The nitration of aromatic amines to N-nitroamines under strongly acidic conditions is a key strategy in energetic materials synthesis. Experimentally, the feasibility of this reaction varies considerably across different substrates. Conventional intramolecular hydrogen bonds (HBs) fail to fully explain the behavior of molecules containing resonance-assisted hydrogen bonds (RAHBs), which promote extended π-electron delocalization. To clarify the underlying mechanism, this study employs density functional theory (DFT) calculations to investigate the nitration of four aromatic amines: 3-aminotriazole (3-AT), 2,6-diamino-3,5-dinitropyrazine (ANPZ), 2,6-diamino-3,5-dinitropyrazine-1-oxide (LLM-105) and 1,3,5-triamino-2,4,6-trinitrobenzene (TATB).
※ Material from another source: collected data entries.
(* ===== verification/BouncerCount.v ===== *)
(** * cmd/quackbouncer: every request is answered and counted

    Every request gets a result, and no handler panics on it, as long as the
    pool and the table only hold sessions that exist, which every request preserves; and each
    request but a scrape of the metrics moves exactly one series of
    [quackbouncer_requests_total]: the one with the status it was answered with. *)

From stdpp Require Import gmap.
From S2P Require Import Prelude Qser QserLib GoFmt Messages Client WireText Quacktest Bouncer.

(** ** The sessions the proxy points at *)

(** The pool and the table hold pointers to clients. *)
Definition wf (p : proxy) : Prop :=
  (forall up, up ∈ p_idle p -> is_Some (p_heap p !! up)) /\
  (forall vid up, p_conns p !! vid = Some up -> is_Some (p_heap p !! up)).

Lemma wf_new toks up max : wf (newProxy toks up max).
Proof. split; [intros u Hu; by apply elem_of_nil in Hu|intros v u Hu; cbn in Hu; by rewrite lookup_empty in Hu]. Qed.

(** The series of the counter of requests. *)
Definition requests (p : proxy) : gmap bytes Z := default ∅ (counters p !! requests_total).

(** The status line of a reply. *)
Definition status_of (r : http_reply) : Z :=
  match r with OKBody _ => 200 | BadStatus code _ => code | _ => 0 end.

(** An answer, with a status line, that moved the counter of its own status, and
    that one only; a handler that panics gives none. *)
Definition counted (p p' : proxy) (r : http_reply) : Prop :=
  status_of r ∈ [200; 400; 404] /\ exists route, requests p' =
    <[request_labels route (status_of r) := float_incr (default 0 (requests p !! request_labels route (status_of r)))]> (requests p).

Lemma wf_counters p c : wf (set_counters c p) <-> wf p.
Proof. done. Qed.

Lemma requests_count p route code :
  requests (count route code p) =
  <[request_labels route code := float_incr (default 0 (requests p !! request_labels route code))]> (requests p).
Proof. unfold requests, count, inc. cbn [counters set_counters]. by rewrite lookup_insert_eq. Qed.

Lemma counted_count p p' route code r : requests p' = requests p -> status_of r = code ->
  code ∈ [200; 400; 404] -> counted p (count route code p') r.
Proof. intros Hr <- Hc. split; [done|]. exists route. by rewrite requests_count, Hr. Qed.

Lemma in_200 : 200 ∈ [200; 400; 404]. Proof. left. Qed.
Lemma in_400 : 400 ∈ [200; 400; 404]. Proof. right. left. Qed.
Lemma in_404 : 404 ∈ [200; 400; 404]. Proof. right. right. left. Qed.
#[local] Hint Resolve in_200 in_400 in_404 : core.

(** A handler's result. *)
Definition handled (p : proxy) (x : http_reply * proxy) : Prop := wf x.2 /\ counted p x.2 x.1.

Lemma errorReply_handled p p' route msg : wf p' -> requests p' = requests p -> handled p (errorReply route msg p').
Proof. intros Hw Hr. split; [done|]. by apply counted_count. Qed.

Lemma wf_set_heap p up cl : wf p -> wf (set_heap (<[up := cl]> (p_heap p)) p).
Proof.
  intros [H1 H2]. assert (H : forall u, is_Some (p_heap p !! u) -> is_Some (<[up := cl]> (p_heap p) !! u)).
  { intros u Hu. destruct (decide (u = up)) as [->|]; [by rewrite lookup_insert_eq|by rewrite lookup_insert_ne]. }
  split; cbn; [intros u Hu; by apply H, H1|intros v u Hv; by apply H, (H2 v)].
Qed.

Section Handlers.
Context (url_scheme : bytes -> option bytes) (ctx_text : bytes).

Lemma pop_wf p up p' : wf p -> pop_idle p = Some (up, p') -> wf p' /\ is_Some (p_heap p' !! up) /\ counters p' = counters p.
Proof.
  intros [H1 H2] H. unfold pop_idle in H. destruct (last (p_idle p)) as [c|] eqn:E; [|done]. injection H as -> <-.
  apply last_Some in E as [l El]. split; [|split; [|done]].
  - split; cbn; [|exact H2]. intros u Hu. apply H1. rewrite El, length_app in *. cbn [length] in Hu.
    replace (length l + 1 - 1)%nat with (length l) in Hu by lia. rewrite take_app_length in Hu. apply elem_of_app. by left.
  - cbn. apply H1. rewrite El. apply elem_of_app. right. left.
Qed.

Lemma get_spec wld p r p' : wf p -> get url_scheme wld p = Some (r, p') ->
  wf p' /\ counters p' = counters p /\
  match r with Ok (up, _) => is_Some (p_heap p' !! up) | Err _ => True | Panic => False end.
Proof.
  intros Hw H. unfold get in H. destruct (pop_idle p) as [[up p1]|] eqn:E.
  - injection H as <- <-. by destruct (pop_wf _ _ _ Hw E) as (? & ? & ?).
  - destruct (Connect _ _ _) as [[cl|e|]|] eqn:Ec; cbn in H; [| | |done].
    + injection H as <- <-. split; [by apply wf_set_heap|]. split; [done|]. cbn. by rewrite lookup_insert_eq.
    + by injection H as <- <-.
    + by apply Connect_total in Ec.
Qed.

Lemma wf_register p vid up : wf p -> is_Some (p_heap p !! up) -> wf (set_pconns (<[vid := up]> (p_conns p)) p).
Proof.
  intros [H1 H2] Hu. split; cbn; [exact H1|]. intros v u Hv. destruct (decide (v = vid)) as [->|].
  - rewrite lookup_insert_eq in Hv. by injection Hv as <-.
  - rewrite lookup_insert_ne in Hv by done. by apply (H2 v).
Qed.

(** A session or an error, always. *)
Lemma get_returns wld p : exists x, get url_scheme wld p = Some x.
Proof.
  unfold get. destruct (pop_idle p) as [[c p']|]; [by eexists|].
  destruct (Connect_returns url_scheme (upstream p) wld) as [r ->]. by eexists.
Qed.

Lemma handleConnect_returns p hdr body wld vid : exists x, handleConnect url_scheme ctx_text p hdr body wld vid = Some x.
Proof.
  unfold handleConnect. destruct (DecodeConnectionRequest body) as [req|e|]; [|by eexists..].
  destruct (tokens p !! AuthString req); [|by eexists]. destruct (get_returns wld p) as [[r p'] ->]. by eexists.
Qed.

Lemma handleConnect_handled p hdr body wld vid x : wf p ->
  handleConnect url_scheme ctx_text p hdr body wld vid = Some x -> handled p x.
Proof.
  intros Hw H. unfold handleConnect in H. pose proof (DecodeConnectionRequest_total body) as Hd.
  destruct (DecodeConnectionRequest body) as [req|e|]; [|by injection H as <-; apply errorReply_handled|done].
  destruct (tokens p !! AuthString req); [|by injection H as <-; apply errorReply_handled].
  destruct (get url_scheme wld p) as [[r p1]|] eqn:Eg; [|done]. cbn [mbind option_bind] in H. injection H as <-.
  apply get_spec in Eg as (Hw1 & Hc & Hr); [|done].
  destruct r as [[up reused]|e|]; [|apply errorReply_handled; [done|by unfold requests; rewrite Hc]|done].
  cbv zeta. set (p2 := if reused : bool then p1 else _).
  assert (Hp2 : wf p2 /\ requests p2 = requests p /\ p_heap p2 = p_heap p1).
  { unfold p2. destruct reused; (split; [done|split; [unfold requests; cbn; rewrite ?lookup_insert_ne by done; by rewrite Hc|done]]). }
  destruct Hp2 as (Hw2 & Hr2 & Hh). cbn [p_heap set_pconns]. rewrite Hh. destruct (Hr) as [cl Hcl]. rewrite Hcl. split.
  - apply wf_counters, wf_register; [done|by rewrite Hh].
  - by apply counted_count.
Qed.

Lemma handleDisconnect_handled p hdr closing : wf p -> handled p (handleDisconnect p hdr closing).
Proof.
  intros [H1 H2]. unfold handleDisconnect.
  assert (Hw : wf (set_pconns (delete (ConnectionID hdr) (p_conns p)) p)).
  { split; cbn; [done|]. intros v u Hv. apply lookup_delete_Some in Hv as [_ Hv]. by apply (H2 v). }
  destruct (p_conns p !! ConnectionID hdr) as [up|] eqn:Eu; [|by apply errorReply_handled].
  set (p1 := set_pconns _ _) in *. split; [|apply counted_count; [|done|apply in_200]]; cbn [fst snd]; unfold put, push_idle.
  - apply wf_counters. destruct (_ <? _).
    + destruct Hw as [Hw1 Hw2]. split; [|exact Hw2]. intros u Hu. cbn in Hu. apply elem_of_app in Hu as [Hu|Hu]; [by apply Hw1|].
      apply list_elem_of_singleton in Hu as ->. by apply (H2 (ConnectionID hdr)).
    + unfold close_upstream. destruct (p_heap p1 !! up); [by apply wf_set_heap|done].
  - destruct (_ <? _); [done|]. unfold close_upstream. by destruct (p_heap p1 !! up).
Qed.

Lemma forward_handled p hdr body ans : wf p ->
  handled p ((forward ctx_text p hdr body ans).1.2, (forward ctx_text p hdr body ans).2).
Proof.
  intros Hw. unfold forward. destruct (p_conns p !! ConnectionID hdr) as [up|] eqn:Eu; [|by apply errorReply_handled].
  destruct (proj2 Hw _ _ Eu) as [cl Hcl]. rewrite Hcl. unfold RoundTripRaw.
  destruct (closed cl); cbv zeta.
  - apply errorReply_handled; [by apply wf_set_heap|done].
  - pose proof (roundTrip_total (Token (cfg cl)) ans). destruct (roundTrip _ _).2 as [[rh rb]|e|]; [| |done].
    + split; [by apply wf_counters, wf_set_heap|]. by apply counted_count.
    + apply errorReply_handled; [by apply wf_set_heap|done].
Qed.

Lemma handleRPC_returns p raw o : exists x, handleRPC url_scheme ctx_text p raw o = Some x.
Proof.
  unfold handleRPC. destruct raw as [raw|]; [|by eexists]. destruct (SplitEnvelope raw) as [[hdr body]|e|]; [|by eexists..].
  destruct (_ =? MsgConnectionRequest); [apply handleConnect_returns|]. destruct (_ =? MsgDisconnect); [by eexists|].
  destruct (forward _ _ _ _ _) as [[posted r] p']. by eexists.
Qed.

Lemma handleRPC_handled p raw o x : wf p -> handleRPC url_scheme ctx_text p raw o = Some x -> handled p x.
Proof.
  intros Hw H. unfold handleRPC in H. destruct raw as [raw|]; [|injection H as <-; split; [done|by apply counted_count]].
  pose proof (SplitEnvelope_total raw). destruct (SplitEnvelope raw) as [[hdr body]|e|]; [|by injection H as <-; apply errorReply_handled|done].
  destruct (_ =? MsgConnectionRequest); [by eapply handleConnect_handled|].
  destruct (_ =? MsgDisconnect); [injection H as <-; by apply handleDisconnect_handled|].
  pose proof (forward_handled p hdr body (o_answer o) Hw) as Hf.
  destruct (forward ctx_text p hdr body (o_answer o)) as [[posted r] p']. by injection H as <-.
Qed.

End Handlers.

(** C32: whatever a client sends and whatever upstream does, every handler
    returns, with an HTTP answer and not with a panic; the pool and the table
    keep pointing at sessions that exist, as those of a new proxy do; a scrape
    of the metrics changes nothing, and every other request adds one to exactly
    one series of the request counter, the one of its route and of the HTTP
    status it was answered with. *)
Theorem requests_counted url_scheme ctx_text fmt_g p r o : wf p ->
  exists rep p', ServeHTTP url_scheme ctx_text fmt_g p r o = Some (rep, p') /\ wf p' /\
    if bool_decide (Path r = str "/metrics") then p' = p /\ rep = OKBody (metrics_text fmt_g p) else counted p p' rep.
Proof.
  intros Hw. unfold ServeHTTP. case_bool_decide; [by eexists _, _|]. case_match.
  - destruct (handleRPC_returns url_scheme ctx_text p (Body r) o) as [[rep p'] E]. exists rep, p'. split; [done|].
    by apply handleRPC_handled in E.
  - case_match; (eexists _, _; split; [done|]; split; [done|]; by apply counted_count).
Qed.

(** A connect that finds the pool empty: the handshake goes through, a session
    is registered and the request counted; then an unknown route. *)
Lemma requests_counted_witness :
  let serve := ServeHTTP (fun _ => Some (str "http")) [] itoa in
  let o := MkOutside sample_world (NoResponse []) (NoResponse []) (str "V") in
  let connect := EncodeEnvelope (MkHeader MsgConnectionRequest [] 1)
                   (ConnectionRequest_Encode (MkConnectionRequest (str "tok") [] [] 1 1)) in
  exists rep p' rep' p'',
    serve (newProxy {[str "tok" := str "alice"]} sample_config 2) (MkRequest (str "POST") (str "/quack") (Some connect)) o
      = Some (rep, p') /\
    map_to_list (p_conns p') = [(str "V", 0%nat)] /\
    map_to_list (requests p') = [(request_labels (str "connect") 200, 1)] /\
    serve p' (MkRequest (str "GET") (str "/nowhere") None) o = Some (rep', p'') /\ counted p' p'' rep'.
Proof.
  intros serve o connect.
  destruct (requests_counted (fun _ => Some (str "http")) [] itoa (newProxy {[str "tok" := str "alice"]} sample_config 2)
    (MkRequest (str "POST") (str "/quack") (Some connect)) o (wf_new _ _ _)) as (rep & p' & E & Hw & _).
  destruct (requests_counted (fun _ => Some (str "http")) [] itoa p' (MkRequest (str "GET") (str "/nowhere") None) o Hw)
    as (rep' & p'' & E' & _ & Hc).
  assert (V : option_map (fun x => (map_to_list (p_conns x.2), map_to_list (requests x.2)))
      (serve (newProxy {[str "tok" := str "alice"]} sample_config 2) (MkRequest (str "POST") (str "/quack") (Some connect)) o)
    = Some ([(str "V", 0%nat)], [(request_labels (str "connect") 200, 1)])) by (vm_compute; reflexivity).
  subst serve. cbv beta in V. rewrite E in V. injection V as V1 V2.
  exists rep, p', rep', p''. split; [exact E|]. split; [exact V1|]. split; [exact V2|]. split; [exact E'|exact Hc].
Defined.
(** * Trend scoring engine of the daily signal feed

    A shallow embedding of [src/trend_scorer.py] (class [TrendScorer]) and a
    verification of the properties its specification states.

    Modelling conventions.
    - Python [float] is IEEE-754 binary64 with round-to-nearest-even: Rocq's
      primitive [float], whose operations are specified by [SpecFloat].
    - Python [int] is [Z].
    - Python exceptions are the [Raise] outcomes of the [result] monad.
    - Values read back from the JSON history file are [pyval] trees; a
      JSON number is an [int] or a [float], the infinities and NaN
      included, as [json.load] accepts them.
    - [sum] adds its items one after the other.  From CPython 3.12 on, a
      sum of several floats is compensated for the rounding of the
      additions and can differ in its last bits; nothing below depends on
      the value of a sum of several floats.
    - The length of a list or set is below 2^63: its conversion to [float]
      cannot overflow and is written [Z2F].
    - [str] is [string]; the text scanned by the regular expressions is
      ASCII (the Unicode classes of [re] are modelled on codes below 128).
    - Clock readings enter as arguments: ISO-8601 strings for the history
      window, microseconds since the epoch for the age of an article. *)

From Stdlib Require Import ZArith List String Ascii Bool Lia Floats.
From Stdlib Require Import Permutation Sorted.
Import ListNotations.
Set Warnings "-inexact-float,-register-all".
Local Open Scope string_scope.
Local Open Scope Z_scope.

(** ** Exceptions and fallible computations *)

Inductive exn : Type :=
| JSONDecodeError
| TypeError
| AttributeError
| OverflowError
| ZeroDivisionError
| ValueError
| UnicodeDecodeError
| OSError
| RecursionError.

Inductive result (A : Type) : Type :=
| Ok (a : A)
| Raise (e : exn).

Arguments Ok {A} a.
Arguments Raise {A} e.

Definition bind {A B : Type} (c : result A) (k : A -> result B) : result B :=
  match c with
  | Ok a => k a
  | Raise e => Raise e
  end.

Notation "x <- c ;; k" := (bind c (fun x => k))
  (at level 61, c at next level, right associativity).

(** [for x in l: acc = body(acc, x)], stopping at the first exception. *)
Fixpoint for_each {A S : Type} (body : S -> A -> result S) (l : list A) (acc : S)
  : result S :=
  match l with
  | [] => Ok acc
  | x :: rest => acc' <- body acc x ;; for_each body rest acc'
  end.

(** [[f(x) for x in l]], stopping at the first exception. *)
Fixpoint map_each {A B : Type} (f : A -> result B) (l : list A) : result (list B) :=
  match l with
  | [] => Ok []
  | x :: rest => y <- f x ;; ys <- map_each f rest ;; Ok (y :: ys)
  end.

(** ** Python values as [json.load] produces them *)

Inductive pyval : Type :=
| PNone
| PBool (b : bool)
| PInt (z : Z)
| PFloat (f : float)
| PStr (s : string)
| PList (l : list pyval)
| PDict (d : list (string * pyval)).

(** Dictionaries keep insertion order; keys are distinct. *)
Fixpoint assoc_get {V : Type} (d : list (string * V)) (key : string) : option V :=
  match d with
  | [] => None
  | (k, v) :: rest => if String.eqb k key then Some v else assoc_get rest key
  end.

(** [obj.get(key, default)]: only dictionaries have the method. *)
Definition py_get (obj : pyval) (key : string) (default : pyval) : result pyval :=
  match obj with
  | PDict d =>
      Ok (match assoc_get d key with Some v => v | None => default end)
  | _ => Raise AttributeError
  end.

(** [a >= b] on two values where [b] is a string: strings compare by code
    point, any other left operand is a [TypeError]. *)
Definition py_ge_str (a : pyval) (b : string) : result bool :=
  match a with
  | PStr s => Ok (String.leb b s)
  | _ => Raise TypeError
  end.

(** ** Floating point *)

(** An integer as an unnormalised binary float [m * 2^0]. *)
Definition Z2SF (z : Z) : spec_float :=
  match z with
  | Z0 => S754_zero false
  | Zpos p => S754_finite false p 0
  | Zneg p => S754_finite true p 0
  end.

(** [float(z)], correctly rounded; infinite when [z] is out of range. *)
Definition Z2F (z : Z) : float := SF2Prim (binary_normalize prec emax z 0 false).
Using 3-AT as a model substrate, we identify two main reaction pathways: a stepwise mechanism initiated by NO₂⁺ involving σ-complex formation and a synergistic mechanism initiated by N₂O₅ that simultaneously introduces the nitro group and removes a proton via a single transition state. Extension of the two mechanisms to other substrates reveals that RAHB not only thermodynamically disfavors σ-complex formation in the stepwise pathway but also raises the kinetic barrier of the synergistic pathway, rendering nitration infeasible for LLM-105 and TATB. For ANPZ, however, the kinetic barrier of the synergistic pathway on the side without an apparent HB constraint is below the threshold, making nitration feasible. Accordingly, disrupting the RAHB in TATB is predicted to restore nitration reactivity, in agreement with experimental observations. This work clarifies the nitration mechanisms of aromatic amines and offers theoretical guidance for improving the success rate of such transformations.